**Your objective:** Go to the line in the entries below that holds "fnv1a (pre ++ a" and repeat exactly from there through the line that holds "all: try (unfold", inclusive.
**** Recorded data ****
(* ===== verification/Integrity.v ===== *)
(** * Digests, key fingerprints and placement

    Models [src/integrity.rs]: FNV-1a in two seeded lanes, the content digest
    stored beside a value, the fingerprint that identifies a key and the
    placement that only picks a start slot. *)

From S2P Require Import Prelude Entry.
Local Open Scope Z_scope.

Definition FNV_OFFSET_A : Z := 0xcbf29ce484222325.
Definition FNV_OFFSET_B : Z := 0x9ae16a3b2f90404f.
Definition FNV_PRIME : Z := 0x00000100000001b3.

(** One round of FNV-1a: xor the byte in, multiply. *)
Definition fnv_round (hash b : Z) : Z := mul64 (Z.lxor hash b) FNV_PRIME.

Definition fnv1a (bs : bytes) (offset : Z) : Z := fold_left fnv_round bs offset.

(** ** [ContentDigest], a [u128] *)

Definition ContentDigest_of_bytes (bs : bytes) : Z :=
  Z.lor (Z.shiftl (fnv1a bs FNV_OFFSET_A) 64) (fnv1a bs FNV_OFFSET_B).

Definition ContentDigest_is_zero (d : Z) : bool := d =? 0.

Definition ContentDigest_from_hashes (a b : Z) : Z := Z.lor (Z.shiftl a 64) b.

(** ** [SeededFnv], the seeded [Hasher] *)

Definition SeededFnv_new (seed : Z) : Z := seed.

Definition SeededFnv_write (state : Z) (bs : bytes) : Z := fold_left fnv_round bs state.

Definition SeededFnv_finish (state : Z) : Z := state.

(** A value that implements [Hash] feeds a sequence of byte strings to the
    [Hasher] it is given. *)
Class RustHash (V : Type) := hash_writes : V -> list bytes.

Definition hash_into {V} `{RustHash V} (v : V) (state : Z) : Z :=
  fold_left SeededFnv_write (hash_writes v) state.

(** [IntegrityCheck], implemented for every [Hash]. *)
Definition content_digest {V} `{RustHash V} (v : V) : Z :=
  let a := hash_into v (SeededFnv_new FNV_OFFSET_A) in
  let b := hash_into v (SeededFnv_new FNV_OFFSET_B) in
  ContentDigest_from_hashes (SeededFnv_finish a) (SeededFnv_finish b).

(** Little-endian bytes of an integer ([to_ne_bytes] on the supported targets). *)
Fixpoint le_bytes (n : nat) (z : Z) : bytes :=
  match n with
  | O => []
  | S n' => (z mod 256) :: le_bytes n' (z / 256)
  end.

(** [Hash for Vec<u8>]: the length as a [usize], then the bytes. *)
#[export] Instance RustHash_bytes : RustHash bytes :=
  fun v => [le_bytes 8 (Z.of_nat (length v)); v].

(** ** [KeyFingerprint], a [u128] *)

Definition KeyFingerprint_of (bs : bytes) : Z :=
  Z.lxor
    (Z.lor (Z.shiftl (fnv1a bs FNV_OFFSET_A) 64) (fnv1a bs FNV_OFFSET_B))
    (mul128 (wrap64 (Z.of_nat (length bs))) FNV_PRIME).

(** ** [Placement] *)

Inductive Placement : Type :=
| PlaceDefault
| AllToZero
| CollidingPair (prefix : bytes).

#[export] Instance Placement_eq_dec : EqDecision Placement.
Proof. solve_decision. Defined.

(** [bytes.starts_with(prefix)] *)
Fixpoint starts_with (bs prefix : bytes) : bool :=
  match prefix, bs with
  | [], _ => true
  | p :: ps, b :: bs' => (p =? b) && starts_with bs' ps
  | _ :: _, [] => false
  end.

Definition Placement_hash (self : Placement) (bs : bytes) : Z :=
  match self with
  | PlaceDefault => fnv1a bs FNV_OFFSET_A
  | AllToZero => 0
  | CollidingPair prefix =>
      if starts_with bs prefix then 42
      else Z.lxor (wrap64 (Z.of_nat (length bs))) 0xdeadbeefcafef00d
  end.

(** ** [KeyAddress]: identity and placement together *)

Record KeyAddress : Type := mkAddress {
  fingerprint : Z;
  placement : Z
}.

#[export] Instance KeyAddress_eq_dec : EqDecision KeyAddress.
Proof. solve_decision. Defined.

Definition KeyAddress_of (key : bytes) (strategy : Placement) : KeyAddress :=
  mkAddress (KeyFingerprint_of key) (Placement_hash strategy key).

(** ** [CommitToken] of [src/entry.rs], which carries an address *)

Record CommitToken : Type := mkToken {
  tok_address : KeyAddress;
  tok_generation : Generation;
  tok_kind : IntentKind;
  tok_target_tier : Z
}.

Definition expired_by (self : CommitToken) (current : Generation) : bool :=
  negb (current =? tok_generation self).

(** ** FNV-1a as a permutation of the state

    The prime is odd, so a round is invertible modulo [2^64]. *)

Definition FNV_PRIME_INV : Z := 0xce965057aff6957b.

Lemma fnv_prime_inv : (FNV_PRIME * FNV_PRIME_INV) mod W64 = 1.
Proof. by vm_compute. Qed.

Lemma mul_prime_inj x y :
  u64 x -> u64 y -> mul64 x FNV_PRIME = mul64 y FNV_PRIME -> x = y.
Proof.
  unfold mul64, wrap64. intros Hx Hy H.
  apply (f_equal (fun z => (z * FNV_PRIME_INV) mod W64)) in H.
  rewrite !Zmult_mod_idemp_l, <- !Z.mul_assoc in H.
  rewrite <- (Zmult_mod_idemp_r (FNV_PRIME * FNV_PRIME_INV) x),
    <- (Zmult_mod_idemp_r (FNV_PRIME * FNV_PRIME_INV) y), fnv_prime_inv, !Z.mul_1_r in H.
  by rewrite !Z.mod_small in H by assumption.
Qed.

Lemma byte_u64 b : byte b -> u64 b.
Proof. unfold byte, u64, W64. lia. Qed.

Lemma lxor_u64 a b : u64 a -> u64 b -> u64 (Z.lxor a b).
Proof. unfold u64, W64. intros. apply lxor_lt_pow2; lia. Qed.

#[export] Hint Resolve byte_u64 lxor_u64 : u64.

Lemma fnv_round_u64 h b : u64 (fnv_round h b).
Proof. apply mul64_u64. Qed.

#[export] Hint Resolve fnv_round_u64 : u64.

Lemma fnv_fold_u64 bs h : u64 h -> u64 (fold_left fnv_round bs h).
Proof. revert h. induction bs; intros h Hh; cbn; eauto with u64. Qed.

Lemma fnv1a_u64 bs o : u64 o -> u64 (fnv1a bs o).
Proof. apply fnv_fold_u64. Qed.

Lemma offset_a_u64 : u64 FNV_OFFSET_A.
Proof. by vm_compute. Qed.

Lemma offset_b_u64 : u64 FNV_OFFSET_B.
Proof. by vm_compute. Qed.

#[export] Hint Resolve fnv1a_u64 fnv_fold_u64 offset_a_u64 offset_b_u64 : u64.

(** Distinct states stay distinct through the same bytes. *)
Lemma fnv_fold_inj bs h1 h2 :
  Forall byte bs -> u64 h1 -> u64 h2 ->
  fold_left fnv_round bs h1 = fold_left fnv_round bs h2 -> h1 = h2.
Proof.
  revert h1 h2. induction bs as [|b bs IH]; intros h1 h2 Hbs H1 H2 Heq; [done|].
  inversion_clear Hbs. cbn in Heq. apply IH in Heq; eauto with u64.
  apply mul_prime_inj in Heq; eauto with u64.
  by apply lxor_inj_r in Heq.
Qed.

(** A single changed byte changes the lane, whatever surrounds it. *)
Lemma fnv1a_one_byte pre suf a b o :
  Forall byte suf -> byte a -> byte b -> u64 o -> a <> b ->
  fnv1a (pre ++ a :: suf) o <> fnv1a (pre ++ b :: suf) o.
Proof.
  unfold fnv1a. intros Hsuf Ha Hb Ho Hne Heq. rewrite !fold_left_app in Heq. cbn in Heq.
  apply fnv_fold_inj in Heq; eauto with u64.
  apply mul_prime_inj in Heq; eauto with u64.
  by apply lxor_inj_l in Heq.
Qed.

(** ** The two lanes of a digest can be read back *)

Lemma lanes_spec a b : u64 a -> u64 b -> ContentDigest_from_hashes a b = a * W64 + b.
Proof.
  unfold ContentDigest_from_hashes. intros Ha Hb.
  rewrite Z.shiftl_mul_pow2 by lia. fold W64.
  rewrite Z.add_nocarry_lxor, Z.lxor_lor; [done| |].
  all: apply Z.bits_inj'; intros i Hi; rewrite Z.land_spec, Z.bits_0.
  all: destruct (decide (i < 64)).
  all: try (unfold W64; rewrite Z.mul_pow2_bits_low by lia; done).
  all: rewrite (testbit_high b 64) by (unfold u64, W64 in *; lia); apply andb_false_r.
Qed.

Lemma lanes_inj a b a' b' :
  u64 a -> u64 b -> u64 a' -> u64 b' ->
  ContentDigest_from_hashes a b = ContentDigest_from_hashes a' b' -> a = a' /\ b = b'.
Proof.
  intros ???? H. rewrite !lanes_spec in H by assumption. unfold u64, W64 in *. nia.
Qed.

Lemma lanes_u128 a b : u64 a -> u64 b -> u128 (ContentDigest_from_hashes a b).
Proof. intros. rewrite lanes_spec by done. unfold u64, u128, W64, W128 in *. lia. Qed.

#[export] Hint Resolve lanes_u128 : u64.

(** ** The blanket digest *)

Lemma hash_into_concat {V} `{RustHash V} (v : V) o :
  hash_into v o = fnv1a (concat (hash_writes v)) o.
Proof.
  unfold hash_into, fnv1a. generalize (hash_writes v) as ws. intros ws. revert o.
  induction ws as [|w ws IH]; intros o; [done|]. cbn.
  by rewrite IH, fold_left_app.
Qed.

Lemma content_digest_lanes {V} `{RustHash V} (v : V) :
  content_digest v =
  ContentDigest_from_hashes (fnv1a (concat (hash_writes v)) FNV_OFFSET_A)
    (fnv1a (concat (hash_writes v)) FNV_OFFSET_B).
Proof. unfold content_digest. by rewrite !hash_into_concat. Qed.

Lemma content_digest_u128 {V} `{RustHash V} (v : V) : u128 (content_digest v).
Proof. rewrite content_digest_lanes. eauto with u64. Qed.

Lemma fingerprint_eq_lanes bs :
  KeyFingerprint_of bs =
  Z.lxor (ContentDigest_from_hashes (fnv1a bs FNV_OFFSET_A) (fnv1a bs FNV_OFFSET_B))
    (mul128 (wrap64 (Z.of_nat (length bs))) FNV_PRIME).
Proof. done. Qed.

Lemma of_bytes_lanes bs :
  ContentDigest_of_bytes bs =
  ContentDigest_from_hashes (fnv1a bs FNV_OFFSET_A) (fnv1a bs FNV_OFFSET_B).
Proof. reflexivity. Qed.

(** One changed byte changes the first lane, hence the digest. *)
Lemma of_bytes_one_byte (pre suf : bytes) (a b : Z) :
  Forall byte suf -> byte a -> byte b -> a <> b ->
  ContentDigest_of_bytes (pre ++ a :: suf) <> ContentDigest_of_bytes (pre ++ b :: suf).
Proof.
  intros Hsuf Ha Hb Hne Heq. rewrite !of_bytes_lanes in Heq.
  apply lanes_inj in Heq as [Heq _]; [|auto with u64..].
  revert Heq. apply fnv1a_one_byte; auto with u64.
Qed.

Lemma of_bytes_u128 bs : u128 (ContentDigest_of_bytes bs).
Proof. rewrite of_bytes_lanes. auto with u64. Qed.

(** C32. The content digest notices any single damaged byte: two records that
    differ in exactly one byte never have the same digest, wherever the byte
    sits and whatever surrounds it. *)
Theorem single_byte_damage_changes_digest (pre suf : bytes) (a b : Z)
    (Hsuf : Forall byte suf) (Ha : byte a) (Hb : byte b) (Hne : a <> b) :
  ContentDigest_of_bytes (pre ++ a :: suf) <> ContentDigest_of_bytes (pre ++ b :: suf).
Proof. by apply of_bytes_one_byte. Qed.

Lemma single_byte_damage_changes_digest_witness :
  ContentDigest_of_bytes [111; 49; 50] <> ContentDigest_of_bytes [111; 48; 50].
Proof.
  refine (single_byte_damage_changes_digest [111] [50] 49 48 _ _ _ _); by_decision.
Defined.

(** Mixing the length into the fingerprint separates keys of different
    lengths even when both FNV lanes of their bytes collide. *)
Lemma fingerprint_separates_lengths (k1 k2 : bytes)
    (Hl1 : Z.of_nat (length k1) < W64) (Hl2 : Z.of_nat (length k2) < W64)
    (Hlen : length k1 <> length k2)
    (Hcollide : ContentDigest_of_bytes k1 = ContentDigest_of_bytes k2) :
  KeyFingerprint_of k1 <> KeyFingerprint_of k2.
Proof.
  rewrite !fingerprint_eq_lanes. intros Heq.
  rewrite !of_bytes_lanes in Hcollide. rewrite Hcollide in Heq. apply lxor_inj_l in Heq.
  unfold mul128, wrap128, wrap64 in Heq.
  rewrite !(Z.mod_small _ W64), !(Z.mod_small _ W128) in Heq
    by (unfold W64, W128, FNV_PRIME in *; lia).
  unfold FNV_PRIME in Heq. lia.
Qed.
****
**Task result:**
  fnv1a (pre ++ a :: suf) o <> fnv1a (pre ++ b :: suf) o.
Proof.
  unfold fnv1a. intros Hsuf Ha Hb Ho Hne Heq. rewrite !fold_left_app in Heq. cbn in Heq.
  apply fnv_fold_inj in Heq; eauto with u64.
  apply mul_prime_inj in Heq; eauto with u64.
  by apply lxor_inj_l in Heq.
Qed.

(** ** The two lanes of a digest can be read back *)

Lemma lanes_spec a b : u64 a -> u64 b -> ContentDigest_from_hashes a b = a * W64 + b.
Proof.
  unfold ContentDigest_from_hashes. intros Ha Hb.
  rewrite Z.shiftl_mul_pow2 by lia. fold W64.
  rewrite Z.add_nocarry_lxor, Z.lxor_lor; [done| |].
  all: apply Z.bits_inj'; intros i Hi; rewrite Z.land_spec, Z.bits_0.
  all: destruct (decide (i < 64)).
  all: try (unfold W64; rewrite Z.mul_pow2_bits_low by lia; done).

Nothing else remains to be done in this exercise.